Comment by Heather Spoonheim on November 1, 2011 at 3:46pm

I know this video is rather long - but it is truly worth watching.

Comment by Robert Karp on November 1, 2011 at 4:37pm

I just don't understand how any country, "westernized" or "third word", can take the United States seriously when our foremost leaders are spouting inane nonsense.  It is utterly indefensible and pretty much makes me feel sick.

Comment by Heather Spoonheim on November 1, 2011 at 4:55pm

It think that part of the problem is that the U.S. spent so much time at the cutting edge of scientific discovery.  The generation before mine felt like they were really getting a handle on things and felt confident because of it - then science started both to let them down and generate new theories that made a lot of hard fought learning less relevant.  The combination of these two things has led to a generation of people who are just saying 'screw it' to science and well documented facts because they can't keep up anymore - and legislators are pandering to this trend with lines like 'well can we ever really know the truth?'

 

While science education seems fundamental to overcoming this problem, I think we need to realize that most people simply aren't equipped to keep up in multiple disciplines and need to develop confidence in the findings of those who are at the top of various fields.  Unfortunately, for many, this just creates a scientific priesthood of sorts, once again dictating knowledge from authority - something we've struggled for centuries to put behind us.

Comment by Dennis Weaver on November 1, 2011 at 5:16pm

While watching this, it reminded me of some comments that Dr.

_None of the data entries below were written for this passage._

(* ===== verification/MarketProps.v ===== *)
(** Properties of the agent marketplace: listed agents are in escrow, and a
    sale moves the NFT and the whole price, once. *)

From S2P Require Import Prelude Sdk Types Marketplace.

Implicit Types (e : env K) (w : world K) (s : State).

Lemma sv_get_some {A} (empty : option A) c (a b : A) :
  c = Some a → c = Some b ∨ c = None ∧ empty = Some b → b = a.
Proof. intros ->. naive_solver. Qed.

(** The configured token and treasury are what the cells hold. *)
Ltac known :=
  repeat match goal with
  | Hc : ?c = Some _, Hb : ?c = Some ?b ∨ _ |- _ => pose proof (sv_get_some _ _ _ _ Hc Hb); clear Hb; subst b
  end.
Section market.
Context `{StrictSdk} `{TokenCodec}.
(** The collection the marketplace was deployed for. *)
Variable tok : token_id.

Definition plain_call e (c : Call) w : Prop := silent_callees e ∧ native_apart e.
Definition for_collection w : Prop := market_deployed w ∧ agent_nft_token_id (st w) = Some tok.
Definition market_reachable : world K → Prop := reachable dispatch for_collection plain_call.

Record escrowed w : Prop := {
  esc_token : agent_nft_token_id (st w) = Some tok;
  esc_listed n seller : listings (st w) !! n = Some seller →
    1 ≤ bal w (Esdt tok n) ∧ 0 < nget (listing_apr (st w)) n;
}.

Ltac known_token Hesc :=
  let Ht := fresh "Ht" in pose proof (esc_token _ Hesc) as Ht; known.

Lemma wp_require_listed n (Q : address → world K → Prop) w :
  (∀ seller, listings (st w) !! n = Some seller → Q seller w) → wp (require_listed n) Q any_error w.
Proof. intros HQ. unfold require_listed. wp_go. destruct (listings (st w) !! n); [by apply HQ|done]. Qed.

Lemma asset_of_nft n : tok ≠ EGLD_000000 → asset_of (Payment tok n 1) = Esdt tok n.
Proof. intros Hne. unfold asset_of. by rewrite decide_False. Qed.

(** The listing [n] removed, one NFT [n] gone, everything else at least as before. *)
Lemma escrowed_removed n w w' :
  escrowed w → st w' = (st w) <| listings ::= delete n |> <| listing_earnings ::= delete n |>
                              <| listing_apr ::= delete n |> →
  (∀ m, m ≠ n → bal w (Esdt tok m) ≤ bal w' (Esdt tok m)) → escrowed w'.
Proof.
  intros [Ht Hl] Hst Hb. constructor; rewrite Hst; simpl; [done|].
  intros m seller. rewrite lookup_delete_Some. intros [Hne Hm]. rewrite nget_delete_ne by done.
  destruct (Hl m seller Hm). split; [|done]. etrans; [done|]. apply Hb. congruence.
Qed.

(** The effects of a sale. *)
Definition sale e (n : N) (seller treasury : address) : list (effect K) :=
  let five := egld_value e * 5 / 100 in
  [Send (caller e) (Esdt tok n) 1] ++
  (if decide (0 < egld_value e - five) then [Send seller Egld (egld_value e - five)] else []) ++
  (if decide (0 < five) then [Send treasury Egld five] else []).

Lemma five_percent_le v : v * 5 / 100 ≤ v.
Proof. apply N.Div0.div_le_upper_bound. lia. Qed.

Lemma wp_pay_egld to amt (Q : unit → world K → Prop) E w :
  (amt ≤ bal w Egld) →
  (∀ w', st w' = st w → log w' = log w ++ (if decide (0 < amt) then [Send to Egld amt] else []) →
     bal w' Egld = bal w Egld - amt → (∀ a, a ≠ Egld → bal w' a = bal w a) → Q () w') →
  wp (pay_egld to amt) Q E w.
Proof.
  intros Hle HQ. unfold pay_egld. case_decide.
  - wp_go; [|lia]. apply HQ; simpl; [done|done|by rewrite bal_insert_eq|].
    intros a Ha. by rewrite bal_insert_ne.
  - wp_go. apply HQ; [done|by rewrite app_nil_r|lia|done].
Qed.

Lemma settle_sale_wp e n seller v treasury (Q : unit → world K → Prop) E w :
  tok ≠ EGLD_000000 → agent_nft_token_id (st w) = Some tok → treasury_address (st w) = Some treasury →
  egld_value e ≤ bal w Egld → 1 ≤ bal w (Esdt tok n) →
  (egld_value e ≠ v → E "Payment must perfectly match AVS Fair Value") →
  (∀ w', egld_value e = v →
     st w' = (st w) <| listings ::= delete n |> <| listing_earnings ::= delete n |> <| listing_apr ::= delete n |> →
     log w' = log w ++ sale e n seller treasury →
     bal w' Egld = bal w Egld - egld_value e → bal w' (Esdt tok n) = bal w (Esdt tok n) - 1 →
     (∀ m, m ≠ n → bal w' (Esdt tok m) = bal w (Esdt tok m)) → Q () w') →
  wp (settle_sale e n seller v) Q E w.
Proof.
  intros Hne Ht Htr Hv Hn HE HQ. unfold settle_sale.
  pose proof (five_percent_le v) as Hfive. pose proof (N.le_0_l (v * 5 / 100)) as Hpos.
  wp_go; known; rewrite ?asset_of_nft in * by done; simpl in *; try lia; try congruence; [|by apply HE].
  match goal with He : egld_value e = v |- _ => rename He into Heq end.
  apply wp_pay_egld; [simpl; rewrite bal_insert_ne by done; lia|].
  intros w1 Hs1 Hl1 Hb1 Ho1. simpl in *. apply wp_bind, wp_pay_egld.
  { rewrite Hb1, bal_insert_ne by done. lia. }
  intros w2 Hs2 Hl2 Hb2 Ho2. unfold clear_listing. wp_go. apply HQ; simpl; [done| | | | |].
  - by rewrite Hs2, Hs1.
  - rewrite Hl2, Hl1. unfold sale. rewrite Heq, <-!app_assoc. done.
  - rewrite Hb2, Hb1, bal_insert_ne by done. lia.
  - by rewrite Ho2, Ho1, bal_insert_eq by done.
  - intros m Hm. rewrite Ho2, Ho1, bal_insert_ne by (try done; congruence). done.
Qed.

Lemma plain_sync_call e to ep args (Q : list bytes → world K → Prop) w :
  silent_callees e →
  (∀ r w', st w' = st w → log w' = log w → (∀ a, bal w' a = bal w a) → Q r w') →
  wp (sync_call e to ep args 0) Q any_error w.
Proof.
  intros Hnr HQ. apply wp_sync_call; [|done..]. intros r w' _ ->%Hnr. apply HQ; [done..|].
  intros a. simpl. destruct (decide (Egld = a)) as [<-|]; [rewrite bal_insert_eq; lia|by rewrite bal_insert_ne].
Qed.

Lemma escrowed_same w w' :
  st w' = st w → (∀ n, bal w (Esdt tok n) ≤ bal w' (Esdt tok n)) → escrowed w → escrowed w'.
Proof.
  intros Hst Hb [Ht Hl]. constructor; rewrite Hst; [done|]. intros n seller Hn.
  destruct (Hl n seller Hn). split; [|done]. etrans; [done|apply Hb].
Qed.

Lemma escrowed_credit e w : escrowed w → escrowed (credit e w).
Proof. apply escrowed_same; [apply st_credit|]. intros n. apply credit_le. Qed.

(** A sale in one step: what [buy_agent] does when it succeeds. *)
Lemma buy_agent_wp e n (Q : unit → world K → Prop) w :
  tok ≠ EGLD_000000 → plain_call e (BuyAgent n) w → escrowed w → egld_value e ≤ bal w Egld →
  (∀ w' seller treasury, listings (st w) !! n = Some seller → treasury_address (st w) = Some treasury →
     st w' = (st w) <| listings ::= delete n |> <| listing_earnings ::= delete n |> <| listing_apr ::= delete n |> →
     log w' = log w ++ sale e n seller treasury →
     bal w' Egld = bal w Egld - egld_value e → bal w' (Esdt tok n) = bal w (Esdt tok n) - 1 →
     (∀ m, m ≠ n → bal w' (Esdt tok m) = bal w (Esdt tok m)) → Q () w') →
  wp (buy_agent e n) Q any_error w.
Proof.
  intros Hne [Hnr _] Hesc Hv HQ. unfold buy_agent. wp_go. apply wp_require_listed. intros seller Hs. wp_go.
  apply plain_sync_call; [done|]. intros r w1 Hst1 Hlog1 Hb1. unfold decode_result. wp_go.
  destruct r as [|b [|]]; [done| |done]. wp_go.
  destruct (esc_listed _ Hesc n seller Hs) as [Hn _].
  destruct (treasury_address (st w)) as [treasury|] eqn:Htr.
  - apply (settle_sale_wp _ _ _ _ treasury); rewrite ?Hst1, ?Hb1, ?Hlog1; try done; [apply Hesc|].
    intros w' _ ?????. eapply HQ; try done. intros m Hm. rewrite <-Hb1. auto.
  - unfold settle_sale. wp_go. exfalso. rewrite Hst1, Htr in *.
    match goal with Ha : None = Some _ ∨ _ |- _ => rewrite strict_address in Ha; naive_solver end.
Qed.

Lemma dispatch_escrowed e c w :
  tok ≠ EGLD_000000 → plain_call e c w → escrowed w →
  wp (dispatch e c) (λ _, escrowed) any_error (credit e w).
Proof.
  intros Hne Hplain Hesc. pose proof (escrowed_credit e w Hesc) as Hesc'.
  destruct c; cbn [dispatch].
  - unfold list_agent. wp_go. known_token Hesc'. destruct Hplain as [_ Hnat].
    match goal with Hp : all_payments e = [?p] |- _ => rename p into pay;
      pose proof (credit_single e w pay Hnat Hp) as Hcr end.
    assert (Has : asset_of pay = Esdt tok (token_nonce pay)).
    { unfold asset_of, pay_asset. rewrite decide_False by congruence. congruence. }
    constructor; simpl; [apply Hesc'|]. intros n seller Hn.
    destruct (decide (token_nonce pay = n)) as [<-|Hnn].
    + rewrite nget_insert_eq. split; [|done]. rewrite Has in Hcr. lia.
    + rewrite lookup_insert_ne in Hn by done. rewrite nget_insert_ne by done. by apply (esc_listed _ Hesc' n seller).
  - unfold cancel_listing. wp_go. apply wp_require_listed. intros seller Hs. wp_go; try exact I.
    known_token Hesc'. unfold clear_listing. wp_go. apply (escrowed_removed agent_nonce (credit e w)); [done|done|].
    intros m Hm. simpl. rewrite asset_of_nft by done. rewrite bal_insert_ne by congruence. done.
  - apply buy_agent_wp; try done. { rewrite credit_egld. lia. }
    intros w' seller treasury _ _ Hst _ _ _ Hb. apply (escrowed_removed agent_nonce (credit e w)); [done|done|].
    intros m Hm. by rewrite Hb.
  - done.
Qed.

Lemma escrowed_reachable w : tok ≠ EGLD_000000 → market_reachable w → escrowed w.
Proof.
  intros Hne. apply reachable_inv.
  - intros w' [(e & r & t & tk & w0 & Hst & _ & Hi) Ht]. constructor; [done|].
    unfold init, modify in Hi. injection Hi as <-. simpl. rewrite Hst. simpl. intros n seller. by rewrite lookup_empty.
  - intros w' e c Hw Hp. by apply dispatch_escrowed.
  - intros w' b Hw Hb. apply (escrowed_same w'); [done|intros n; apply Hb|done].
Qed.

(** C11: listed agents are in escrow, and a purchase settles at once.  In every
    reachable state each listed NFT is held by the marketplace; a successful
    [buyAgent] by anyone sends the NFT to the buyer, 5% of the payment rounded
    down to the treasury and all the rest to the seller, ends the listing, and
    leaves the marketplace with the EGLD it had before the call. *)
Theorem market_settles e n w w' :
  tok ≠ EGLD_000000 → market_reachable w → plain_call e (BuyAgent n) w →
  invoke e (dispatch e (BuyAgent n)) w = Ok ((), w') →
  (∀ m seller, listings (st w) !! m = Some seller → 1 ≤ bal w (Esdt tok m)) ∧
  (∃ seller treasury, listings (st w) !! n = Some seller ∧ treasury_address (st w) = Some treasury ∧
     log w' = log w ++ sale e n seller treasury) ∧
  listings (st w') = delete n (listings (st w)) ∧
  bal w' Egld = bal w Egld ∧ bal w' (Esdt tok n) < bal (credit e w) (Esdt tok n).
Proof.
  intros Hne Hw Hp Hi. pose proof (escrowed_reachable w Hne Hw) as Hesc.
  pose proof (escrowed_credit e w Hesc) as Hesc'.
  split; [intros m seller Hm; by apply (esc_listed _ Hesc m seller)|].
  by_wp Hi. apply buy_agent_wp; try done.
  { rewrite credit_egld. lia. }
  intros w1 seller treasury Hs Htr Hst Hlog Hb Hbn _.
  destruct (esc_listed _ Hesc' n seller Hs) as [Hn _].
  rewrite st_credit in *. rewrite log_credit in Hlog. rewrite credit_egld in Hb.
  split_and!; [by exists seller, treasury|by rewrite Hst|lia|lia].
Qed.
End market.

(** ** Witnesses: seller 40 lists NFT 4, buyer 41 pays 72000 *)

#[local] Existing Instance sample_sdk.
#[local] Existing Instance sample_strict.
#[local] Instance sample_token : TokenCodec := Some "".

Definition collection : token_id := "AGENT-123456".
Definition market_0 : world K :=
  match init (sample_env 7 7 9 0 0) 51 88 collection (World empty_state (λ _, 0) []) with
  | Ok (_, w) => w | Err _ => World empty_state (λ _, 0) [] end.
Definition seller_env : env K :=
  Env 40 7 9 1 1000 0 0 [] 1000000000 0 [Payment collection 4 1] (λ _ _ _ _ w, Some ([], w)).
Definition market_1 : world K := next dispatch seller_env (ListAgent 1000 1500) market_0.
(** A buyer whose valuation call is answered with [answer]. *)
Definition buyer_env (value : N) (answer : list arg → option (list bytes)) : env K :=
  Env 41 7 9 2 2000 0 0 [] 1000000000 value [] (λ _ _ args _ w, r ← answer args; Some (r, w)).
Definition market_2 : world K := next dispatch (buyer_env 72000 (λ _, Some [[72000]])) (BuyAgent 4) market_1.

Lemma market_1_reachable : market_reachable collection market_1.
Proof.
  apply next_reachable; [|split|by vm_compute].
  - apply reach_deployed. split; [|done]. by exists (sample_env 7 7 9 0 0), 51, 88, collection, (World empty_state (λ _, 0) []).
  - intros to ep args v w r w' Hs. by simplify_eq/=.
  - by repeat constructor.
Qed.

Lemma buyer_plain value answer : plain_call (buyer_env value answer) (BuyAgent 4) market_1.
Proof.
  split; [|by constructor]. intros to ep args v w r w' Hs. simpl in Hs.
  destruct (answer args); simpl in Hs; by simplify_eq.
Qed.

Lemma market_settles_witness :
  log market_2 = log market_1 ++ [Send 41 (Esdt collection 4) 1; Send 40 Egld 68400; Send 88 Egld 3600].
Proof.
  destruct (market_settles collection (buyer_env 72000 (λ _, Some [[72000]])) 4 market_1 market_2)
    as (_ & (seller & treasury & Hs & Ht & Hlog) & _).
  - discriminate.
  - apply market_1_reachable.
  - apply buyer_plain.
  - apply next_ok. vm_compute. reflexivity.
  - vm_compute in Hs. injection Hs as <-. vm_compute in Ht. injection Ht as <-. exact Hlog.
Defined.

Smith made in TA Radio Ep. 25. The entire interview is well worth listening, but the comments he made start at roughly 48:00 (or several minutes earlier for the extended discussion) of the interview. To obtusely summarize, he makes the observation that as much genetics has become a large part of biological/evolutionary research, this causes an even greater disconnect between scientific and the general public and so a harder challenge to face in terms of education. I took this in mind with the general U.S. population and thought it was an excellent point of concern.

Comment by rhonda blankenship on November 1, 2011 at 6:02pm

unfortunitly Religion has gotten in the way.  Archeaology proves We've been here a long time. A very long time. and Religion's such as christanity, threatens all Humanity, all Life, the Planet itself. their book (holy bible)say's it (rev.) , they pray for it (armigedion) History and Science has proven the damage religion has done to Us all.

Comment by Heather Spoonheim on November 1, 2011 at 6:23pm

Thanks, Dennis - this seems to be becoming a running theme these days.  There was a blog post a while back suggesting scientists in general needed to be better spokespeople for science, and it lead to quite a discussion with several people pointing out that we have some great spokespeople already (Kaku, Degrasse, etc).

 

@Rhonda - I think religion only provides the venue for willful ignorance and the overwhelming volume of scientific information is turning people off, giving them greater motive to take-up what religion has to offer.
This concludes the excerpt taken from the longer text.